After President Obama’s decisive victory last night, the reaction from the conservative chattering class has been fast and furious (to coin a phrase) and they’re all over the map. Starting with Karl Rove’s on-air conspiracy theorizing about stolen votes in Ohio, the bloviators and echo chamber residents — as well as the more thoughtful folks on the right — are at it with a wide array of finger-pointing allegations, none of which seem to include the fact that Americans just plain rejected the Republican message.
Here is the top ten list:
1) Romney wasn’t conservative enough. (Laura Ingraham)
2) Romney was too conservative. (David Frum)

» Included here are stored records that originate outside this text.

(** C6.  When the keywords come from the text area, the index built from them
    holds exactly the distinct non-empty trimmed tokens of the text: a
    string is a key of [product_map] exactly when it is not empty and is
    some token with the white space at its two ends cut off, each key is
    bound to ["-"], and these are the keywords added to the processor.  The
    tokens are the pieces between the commas: none holds a comma, and joined
    with commas they are the text. *)
Theorem manual_keywords_index {KP : KeywordProcessor} (manual_keywords : string)
    (key_data : list row) (key_columns prod_columns : list string) :
  manual_entry manual_keywords = Some (key_data, key_columns, prod_columns) →
  (∀ k, k ∈ dom (build_index key_data key_columns prod_columns).2
        ↔ k ≠ "" ∧ ∃ token, token ∈ Py.split "," manual_keywords ∧ trimmed token k)
  ∧ (∀ k, k ∈ dom (build_index key_data key_columns prod_columns).2 →
          (build_index key_data key_columns prod_columns).2 !! k = Some "-")
  ∧ dom (build_index key_data key_columns prod_columns).2
    = list_to_set (manual_keyword_list manual_keywords)
  ∧ (build_index key_data key_columns prod_columns).1
    = foldl (λ kp keyword, add_keyword keyword kp) new_processor
        (manual_keyword_list manual_keywords)
  ∧ Py.join "," (Py.split "," manual_keywords) = manual_keywords
  ∧ Forall (λ token, Py.contains "," token = false) (Py.split "," manual_keywords).
Proof.
  unfold manual_entry. case_decide; [|done]. intros [= <- <- <-].
  unfold build_index. rewrite manual_rows_index. cbn [fst snd].
  assert (∀ k, k ∈ dom (bind_all "-" ∅ (manual_keyword_list manual_keywords))
               ↔ k ∈ manual_keyword_list manual_keywords) as Hdom.
  { intros k. rewrite elem_of_dom, bind_all_lookup. case_decide.
    - split; [done|by eexists].
    - rewrite lookup_empty. split; [by intros [? [=]]|done]. }
  split; [|split; [|split; [|split; [|split]]]].
  - intros k. by rewrite Hdom, elem_of_manual_keyword_list.
  - intros k Hk%Hdom. by rewrite bind_all_lookup, decide_True.
  - apply set_eq. intros k. by rewrite Hdom, elem_of_list_to_set.
  - done.
  - apply ManualFacts.join_split_comma.
  - apply ManualFacts.split_comma_pieces.
Qed.

Lemma manual_keywords_index_witness :
  manual_entry "a, b, b, c"
  = Some ([ {[ "Keywords" := "a" ]}; {[ "Keywords" := "b" ]};
            {[ "Keywords" := "b" ]}; {[ "Keywords" := "c" ]} ], ["Keywords"], [])
  ∧ dom (@build_index substring_processor
           [ {[ "Keywords" := "a" ]}; {[ "Keywords" := "b" ]};
             {[ "Keywords" := "b" ]}; {[ "Keywords" := "c" ]} ] ["Keywords"] []).2
    = list_to_set ["a"; "b"; "c"].
Proof.
  assert (manual_entry "a, b, b, c"
          = Some ([ {[ "Keywords" := "a" ]}; {[ "Keywords" := "b" ]};
                    {[ "Keywords" := "b" ]}; {[ "Keywords" := "c" ]} ], ["Keywords"], []))
    as Hentry by reflexivity.
  split; [exact Hentry|].
  exact (proj1 (proj2 (proj2 (manual_keywords_index (KP := substring_processor)
                                "a, b, b, c" _ _ _ Hentry)))).
Defined.

(** ** C7: an upload that does not parse *)

Section upload_facts.
Context {PR : PandasReaders}.

(** A reader that raises: [load_data] shows the error and returns [None]. *)
Lemma load_data_reader_raises (file : UploadedFile) (err : PyException) (page : list ui_event) :
  (Py.endswith (name file) ".csv" = true ∧ read_csv (content file) = inl err)
  ∨ (Py.endswith (name file) ".csv" = false ∧ Py.endswith (name file) ".xlsx" = true
     ∧ read_excel (content file) = inl err)
  ∨ (Py.endswith (name file) ".csv" = false ∧ Py.endswith (name file) ".xlsx" = false
     ∧ Py.endswith (name file) ".json" = true ∧ read_json (content file) = inl err) →
  load_data file page
  = (inr None, page ++ [st_error ("Error reading file: " +:+ exc_text err)]).
Proof.
  unfold load_data, try_except.
  intros [[-> Hr]|[(-> & -> & Hr)|(-> & -> & -> & Hr)]]; by rewrite Hr.
Qed.

(** A name with none of the three suffixes: [None], and nothing is shown. *)
Lemma load_data_other_suffix (file : UploadedFile) (page : list ui_event) :
  Py.endswith (name file) ".csv" = false →
  Py.endswith (name file) ".xlsx" = false →
  Py.endswith (name file) ".json" = false →
  load_data file page = (inr None, page).
Proof. unfold load_data, try_except. by intros -> -> ->. Qed.

(** The keyword upload tests [key_data is not None] before it uses it. *)
Lemma key_upload_without_data (file : UploadedFile) (keys prods : list string)
    (page page' : list ui_event) :
  load_data file page = (inr None, page') →
  key_upload file keys prods page = (inr (None, [], []), page').
Proof. unfold key_upload, mbind, app_bind, bind. by intros ->. Qed.

(** The description upload calls [head] on what [load_data] returned before
    it tests it. *)
Lemma desc_upload_without_data (file : UploadedFile) (selected : list string)
    (page page' : list ui_event) :
  load_data file page = (inr None, page') →
  desc_upload (Some file) selected page
  = (inl {| exc_type := "AttributeError";
            exc_text := "'NoneType' object has no attribute 'head'" |}, page').
Proof. unfold desc_upload, mbind, app_bind, bind. by intros ->. Qed.

End upload_facts.

(** C7 on the code.  A description file whose reader raises: [load_data]
    shows the error and returns no data, as the claim says; the script then
    raises [AttributeError] at [desc_dataset.head(1000)] (line 62), which
    runs before the test [desc_dataset is not None] (line 64).  The keyword
    upload, which tests first (line 81), goes on without data. *)
Theorem failed_description_upload_raises {PR : PandasReaders}
    (file : UploadedFile) (err : PyException) (selected keys prods : list string)
    (page : list ui_event) :
  Py.endswith (name file) ".csv" = true →
  read_csv (content file) = inl err →
  load_data file page
  = (inr None, page ++ [st_error ("Error reading file: " +:+ exc_text err)])
  ∧ desc_upload (Some file) selected page
    = (inl {| exc_type := "AttributeError";
              exc_text := "'NoneType' object has no attribute 'head'" |},
       page ++ [st_error ("Error reading file: " +:+ exc_text err)])
  ∧ key_upload file keys prods page
    = (inr (None, [], []), page ++ [st_error ("Error reading file: " +:+ exc_text err)]).
Proof.
  intros Hcsv Hraise.
  assert (load_data file page
          = (inr None, page ++ [st_error ("Error reading file: " +:+ exc_text err)])) as Hload
    by (apply load_data_reader_raises; by left).
  split; [done|]. split.
  - by apply desc_upload_without_data.
  - by apply key_upload_without_data.
Qed.

Lemma failed_description_upload_raises_witness :
  Py.endswith (name empty_csv) ".csv" = true
  ∧ @desc_upload unreadable (Some empty_csv) ["Title"] []
    = (inl {| exc_type := "AttributeError";
              exc_text := "'NoneType' object has no attribute 'head'" |},
       [st_error "Error reading file: No columns to parse from file"]).
Proof.
  split; [reflexivity|].
  exact (proj1 (proj2 (failed_description_upload_raises (PR := unreadable)
                         empty_csv _ ["Title"] [] [] [] eq_refl eq_refl))).
Defined.

(** ** The script on sample uploads *)

Example desc_upload_sample :
  @desc_upload two_rows (Some empty_csv) ["Title"; "Notes"] []
  = (inr (Some {| columns := ["Title"; "Notes"; "Concatenated_Description"];
                  rows := [ {[ "Title" := "Fresh milk"; "Notes" := "1 l";
                               "Concatenated_Description" := "Fresh milk 1 l" ]};
                            {[ "Title" := "Rye bread"; "Notes" := "-";
                               "Concatenated_Description" := "Rye bread -" ]} ] |},
          ["Title"; "Notes"]),
     [ st_dataframe {| columns := ["Title"; "Notes"];
                       rows := [ {[ "Title" := "Fresh milk"; "Notes" := "1 l" ]};
                                 {[ "Title" := "Rye bread"; "Notes" := "-" ]} ] |};
       st_warning "Preview limited to the first 1000 rows.";
       st_multiselect "📌 Select Description Columns" ["Title"; "Notes"] ]).
Proof. vm_compute. reflexivity. Qed.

3) Romney needed to reach minorities and broaden the base. (Marco Rubio)
4) White Americans have too much guilt to vote against the first Black President. (Rush Limbaugh)
5) Half of the country likes handouts rather than working so they vote Democratic. (Rush and in turn Sean Hannity)
6) Liberals like Chris Matthews were happy about the hurricane Sandy, which clinched it for Obama — and Chris Christie is a closet Democrat. (Fox News)
7) The entire mainstream media was in the tank and handed Obama his victory. (Rich Noyes)
8) The Romney campaign was inadequately managed. (Peggy Noonan)
9) Wingnuts like Donald Trump highjacked the mainstream GOP message. (Steve Schmidt)
10) The GOP did not rely enough on its “strong bench” of up and coming leaders. (Charles Krauthammer)
This schizophrenic reaction is telling. Another view, which I and some more thoughtful conservatives and students of conservatism hold, is that the movement has fallen apart, lost its intellectual bearings, and needs to right itself or accept its status as a permanently frustrated, disorganized minority.